(** Of the calls under way for the slot, only call [o] can have taken it. *)
Definition takers_but (a : nat) (o : option nat) (l : Loop) : Prop :=
  ∀ id c t, calls_under_way l !! id = Some (c, t) → taken_slot c = Some a → Some id = o ∨ taker a t.
Definition taken_by (o : option nat) : nat := match o with Some _ => 1 | None => 0 end.
Definition once (a : nat) (es : list Event) (l : Loop) : Prop :=
  loop_ok l ∧ ∃ o, takers_but a o l ∧ took_events a es + taken_by o ≤ 1 ∧
    (0 < took_events a es + taken_by o → emptied a (node l) = true).

Lemma took_events_snoc a es e :
  took_events a (es ++ [e]) = took_events a es + (if took_event a e then 1 else 0).
Proof.
  unfold took_events. rewrite List.filter_app, length_app. simpl. by destruct (took_event a e).
Qed.
(** Nothing has taken a slot that holds something. *)
Lemma once_free a es l o :
  took_events a es + taken_by o ≤ 1 → (0 < took_events a es + taken_by o → emptied a (node l) = true) →
  emptied a (node l) = false → took_events a es = 0 ∧ o = None.
Proof.
  intros _ Hemp Hf. destruct o; simpl in *; [rewrite Hemp in Hf by lia; discriminate Hf|].
  split; [|done]. destruct (took_events a es); [done|]. rewrite Hemp in Hf by lia. discriminate Hf.
Qed.
Lemma takers_but_insert a o l n id c t k :
  takers_but a o l → (taken_slot c = Some a → Some id = o ∨ taker a t) →
  takers_but a o {| node := n; calls_under_way := <[id := (c, t)]> (calls_under_way l); next_call := k |}.
Proof.
  intros Hl Ht id' c' t'. simpl. destruct (decide (id' = id)) as [->|Hne].
  - rewrite lookup_insert_eq. intros [= <- <-]. exact Ht.
  - rewrite lookup_insert_ne by done. apply Hl.
Qed.
Lemma takers_but_delete a o l n id k :
  takers_but a o l →
  takers_but a (if decide (o = Some id) then None else o)
    {| node := n; calls_under_way := delete id (calls_under_way l); next_call := k |}.
Proof.
  intros Hl id' c' t'. simpl. intros [Hne Ht]%lookup_delete_Some Hs.
  destruct (Hl _ _ _ Ht Hs) as [<-|?]; [left|by right]. rewrite decide_False by congruence. done.
Qed.

Lemma once_wait a es l id c t t' n :
  once a es l → calls_under_way l !! id = Some (c, t) → resume t (node l) = (inr t', n) →
  node_evolves (node l) n → ∃ o,
    takers_but a o {| node := n; calls_under_way := <[id := (c, t')]> (calls_under_way l);
                      next_call := next_call l |} ∧ took_events a es + taken_by o ≤ 1 ∧
    (0 < took_events a es + taken_by o → emptied a n = true).
Proof.
  intros (Hok & o & Hb & Hle & Hemp) Hc Hr He.
  destruct (decide (taken_slot c = Some a)) as [Hs|Hs].
  - destruct (Hb _ _ _ Hc Hs) as [Ho|Ht]; [|destruct (took a (node l) n) eqn:Htk].
    + exists o. split; [apply takers_but_insert; auto|]. split; [done|]. eauto using emptied_evolves.
    + apply took_true in Htk as [Hf Hn]. destruct (once_free _ _ _ _ Hle Hemp Hf) as [H0 ->].
      exists (Some id). rewrite H0. simpl. split; [|auto].
      apply takers_but_insert; [|auto]. intros id' c' t1 Ht1 Hs1.
      destruct (Hb _ _ _ Ht1 Hs1) as [?|?]; [done|auto].
    + exists o. split; [|split; [done|eauto using emptied_evolves]].
      apply takers_but_insert; [done|]. intros _. right. exact (taker_wait _ _ _ _ _ Ht Hr Htk).
  - exists o. split; [by apply takers_but_insert|]. split; [done|]. eauto using emptied_evolves.
Qed.
Lemma once_end a es l id c t r n :
  once a es l → calls_under_way l !! id = Some (c, t) → resume t (node l) = (inl r, n) →
  node_evolves (node l) n → ∃ o,
    let es' := es ++ [Polled id c (node l) n (Some r)] in
    takers_but a o {| node := n; calls_under_way := delete id (calls_under_way l);
                      next_call := next_call l |} ∧ took_events a es' + taken_by o ≤ 1 ∧
    (0 < took_events a es' + taken_by o → emptied a n = true).
Proof.
  intros (Hok & o & Hb & Hle & Hemp) Hc Hr He. exists (if decide (o = Some id) then None else o).
  cbv zeta. split; [by apply takers_but_delete|]. rewrite took_events_snoc. simpl.
  assert (Hkeep : ∀ m, m ≤ taken_by o → took_events a es + 0 + m ≤ 1 ∧
    (0 < took_events a es + 0 + m → emptied a n = true)).
  { intros m Hm. split; [lia|]. intros Hpos. eapply emptied_evolves; [exact He|]. apply Hemp. lia. }
  assert (Hless : taken_by (if decide (o = Some id) then None else o) ≤ taken_by o).
  { destruct (decide (o = Some id)); simpl; lia. }
  destruct r as [v|e]; [|by apply Hkeep]. case_bool_decide as Hs; [|by apply Hkeep].
  destruct (Hb _ _ _ Hc Hs) as [<-|Ht].
  - rewrite decide_True by done. simpl in *. split; [lia|]. intros _.
    eapply emptied_evolves; [exact He|]. apply Hemp. lia.
  - pose proof (taker_end _ _ _ _ _ Ht Hr) as [Hf Hn]%took_true.
    destruct (once_free _ _ _ _ Hle Hemp Hf) as [H0 ->]. rewrite H0. simpl. split; [lia|done].
Qed.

> **AIM OF THE TASK**:
Reproduce exactly, and only, the lines from the start of the entries through the one that contains "Lemma once_free a".

> **EXPECTED ANSWER**:
(** Of the calls under way for the slot, only call [o] can have taken it. *)
Definition takers_but (a : nat) (o : option nat) (l : Loop) : Prop :=
  ∀ id c t, calls_under_way l !! id = Some (c, t) → taken_slot c = Some a → Some id = o ∨ taker a t.
Definition taken_by (o : option nat) : nat := match o with Some _ => 1 | None => 0 end.
Definition once (a : nat) (es : list Event) (l : Loop) : Prop :=
  loop_ok l ∧ ∃ o, takers_but a o l ∧ took_events a es + taken_by o ≤ 1 ∧
    (0 < took_events a es + taken_by o → emptied a (node l) = true).

Lemma took_events_snoc a es e :
  took_events a (es ++ [e]) = took_events a es + (if took_event a e then 1 else 0).
Proof.
  unfold took_events. rewrite List.filter_app, length_app. simpl. by destruct (took_event a e).
Qed.
(** Nothing has taken a slot that holds something. *)
Lemma once_free a es l o :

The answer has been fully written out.